# EXERCISE INSTRUCTIONS
Begin at the first line of the records below and, please, give each line again exactly until the line with "s) = sockets s." is included.
RECORDS Start Marker
(** The socket an event comes from. *)
Definition event_source (e : Event) : option nat :=
  match e with
  | Ev_open i | Ev_message i _ _ | Ev_error i | Ev_closing i
  | Ev_close i _ _ _ => Some i
  | _ => None
  end.

(** Events the platform dispatches, as opposed to calls of the consumer. *)
Definition from_platform (e : Event) : bool :=
  match e with
  | Ev_open _ | Ev_message _ _ _ | Ev_error _ | Ev_closing _
  | Ev_close _ _ _ _ | Ev_timer _ => true
  | _ => false
  end.

(** Everything of the state that belongs to the hook and its consumer:
    the state cells, the refs and the callbacks fired so far. *)
Definition hook_view (s : Hook) :=
  (isConnected s, isConnecting s, error s, lastMessage s, connectionStatus s,
   (ws s, reconnectTimeoutRef s, reconnectCountRef s, isMountedRef s), calls s).

(** *** Statements that the hook does not satisfy *)

(** A frame that parses as an object with the three fields is delivered
    with exactly these three values. *)
Definition verbatim_claim : Prop :=
  forall raw now fields t d ts,
    JSON_parse raw = Some (JObject fields) ->
    own_property (js "type") fields = Some t ->
    own_property (js "data") fields = Some d ->
    own_property (js "timestamp") fields = Some ts ->
    build_message raw now = Some {| type := t; data := d; timestamp := ts |}.

(** In any status but [Connected], [sendMessage] reports the not-connected
    failure and writes nothing. *)
Definition not_connected_claim (env : Env) : Prop :=
  forall s w m,
    reachable env s -> connectionStatus s <> Connected ->
    error (sendMessage env w m s) = Some "Cannot send message: not connected"%string
    /\ sockets (sendMessage env w m s) = sockets s.

(** After [disconnect], no event of the socket it let go of reaches the
    consumer. *)
Definition suppression_claim (env : Env) : Prop :=
  forall s i e,
    reachable env s -> ws s = Some i -> event_source e = Some i ->
    enabled (disconnect s) e = true ->
    calls (step env (disconnect s) e) = calls (disconnect s).

(** In status [Connected], [sendMessage] writes a string as it is and any
    other value as a JSON text. *)
Definition connected_send_claim (env : Env) : Prop :=
  forall s,
    reachable env s -> isMountedRef s = true -> connectionStatus s = Connected ->
    exists i k,
      ws s = Some i /\ sockets s !! i = Some k
      /\ (forall t,
            sent <$> sockets (sendMessage env false (AString t) s) !! i
            = Some (sent k ++ [t]))
      /\ (forall v, JSON_stringify env v <> Throws ->
            exists t,
              sent <$> sockets (sendMessage env false (AOther v) s) !! i
              = Some (sent k ++ [t])
              /\ JSON_parse t <> None).

(** An abnormal close in status [Connected] with the retry budget used up
    leads to [Disconnected]. *)
Definition exhausted_close_claim (env : Env) : Prop :=
  forall s i code reason,
    reachable env s -> connectionStatus s = Connected ->
    enabled s (Ev_close i false code reason) = true ->
    (reconnectAttempts env <= reconnectCountRef s)%Z ->
    connectionStatus (step env s (Ev_close i false code reason)) = Disconnected.

(** *** Runs used in the closed examples *)

(** A second [connect] right after a [disconnect]: the close event of the
    first socket arrives when the second is already open. *)
Definition superseded_close : list Event :=
  [Call_connect; Call_disconnect; Call_connect; Ev_open 1;
   Ev_close 0 true 1000 (js "Intentional disconnect")].

(** The connection drops, the consumer calls [connect] while the retry
    timer is pending, and the new connection drops as well. *)
Definition drop_connect_drop : list Event :=
  [Call_connect; Ev_open 0; Ev_close 0 false 1006 []; Call_connect;
   Ev_close 1 false 1006 []].

(** One retry is allowed: the connection drops, the retry fires, and the
    new connection fails as well. *)
Definition retries_used_up : list Event :=
  [Call_connect; Ev_open 0; Ev_close 0 false 1006 []; Ev_timer 1;
   Ev_close 1 false 1006 []].

(** The server starts the closing handshake of an open connection; the
    close event has not been dispatched yet. *)
Definition server_closing : list Event :=
  [Call_connect; Ev_open 0; Ev_closing 0].

(** A connection that was open when its component went away. *)
Definition torn_down : Hook :=
  unmount (run (sample_env 3) initial [Call_connect; Ev_open 0]).

(** ** The effects of the hook and the code around it *)

(** *** The auto-connect effect ([useWebSocket.ts], lines 193-202) *)

(** The body of the effect: [if (autoConnect && url) connect()]. *)
Definition autoConnect_effect (env : Env) (autoConnect : bool) (s : Hook) : Hook :=
  if autoConnect && negb (url_falsy (url env)) then connect env s else s.

(** Its cleanup: [isMountedRef.current = false; disconnect()]. *)
Definition autoConnect_cleanup (s : Hook) : Hook :=
  disconnect (set_isMountedRef false s).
RECORDS End Marker
# WRITTEN RESPONSE
(** The socket an event comes from. *)
Definition event_source (e : Event) : option nat :=
  match e with
  | Ev_open i | Ev_message i _ _ | Ev_error i | Ev_closing i
  | Ev_close i _ _ _ => Some i
  | _ => None
  end.

(** Events the platform dispatches, as opposed to calls of the consumer. *)
Definition from_platform (e : Event) : bool :=
  match e with
  | Ev_open _ | Ev_message _ _ _ | Ev_error _ | Ev_closing _
  | Ev_close _ _ _ _ | Ev_timer _ => true
  | _ => false
  end.

(** Everything of the state that belongs to the hook and its consumer:
    the state cells, the refs and the callbacks fired so far. *)
Definition hook_view (s : Hook) :=
  (isConnected s, isConnecting s, error s, lastMessage s, connectionStatus s,
   (ws s, reconnectTimeoutRef s, reconnectCountRef s, isMountedRef s), calls s).

(** *** Statements that the hook does not satisfy *)

(** A frame that parses as an object with the three fields is delivered
    with exactly these three values. *)
Definition verbatim_claim : Prop :=
  forall raw now fields t d ts,
    JSON_parse raw = Some (JObject fields) ->
    own_property (js "type") fields = Some t ->
    own_property (js "data") fields = Some d ->
    own_property (js "timestamp") fields = Some ts ->
    build_message raw now = Some {| type := t; data := d; timestamp := ts |}.

(** In any status but [Connected], [sendMessage] reports the not-connected
    failure and writes nothing. *)
Definition not_connected_claim (env : Env) : Prop :=
  forall s w m,
    reachable env s -> connectionStatus s <> Connected ->
    error (sendMessage env w m s) = Some "Cannot send message: not connected"%string
    /\ sockets (sendMessage env w m s) = sockets s.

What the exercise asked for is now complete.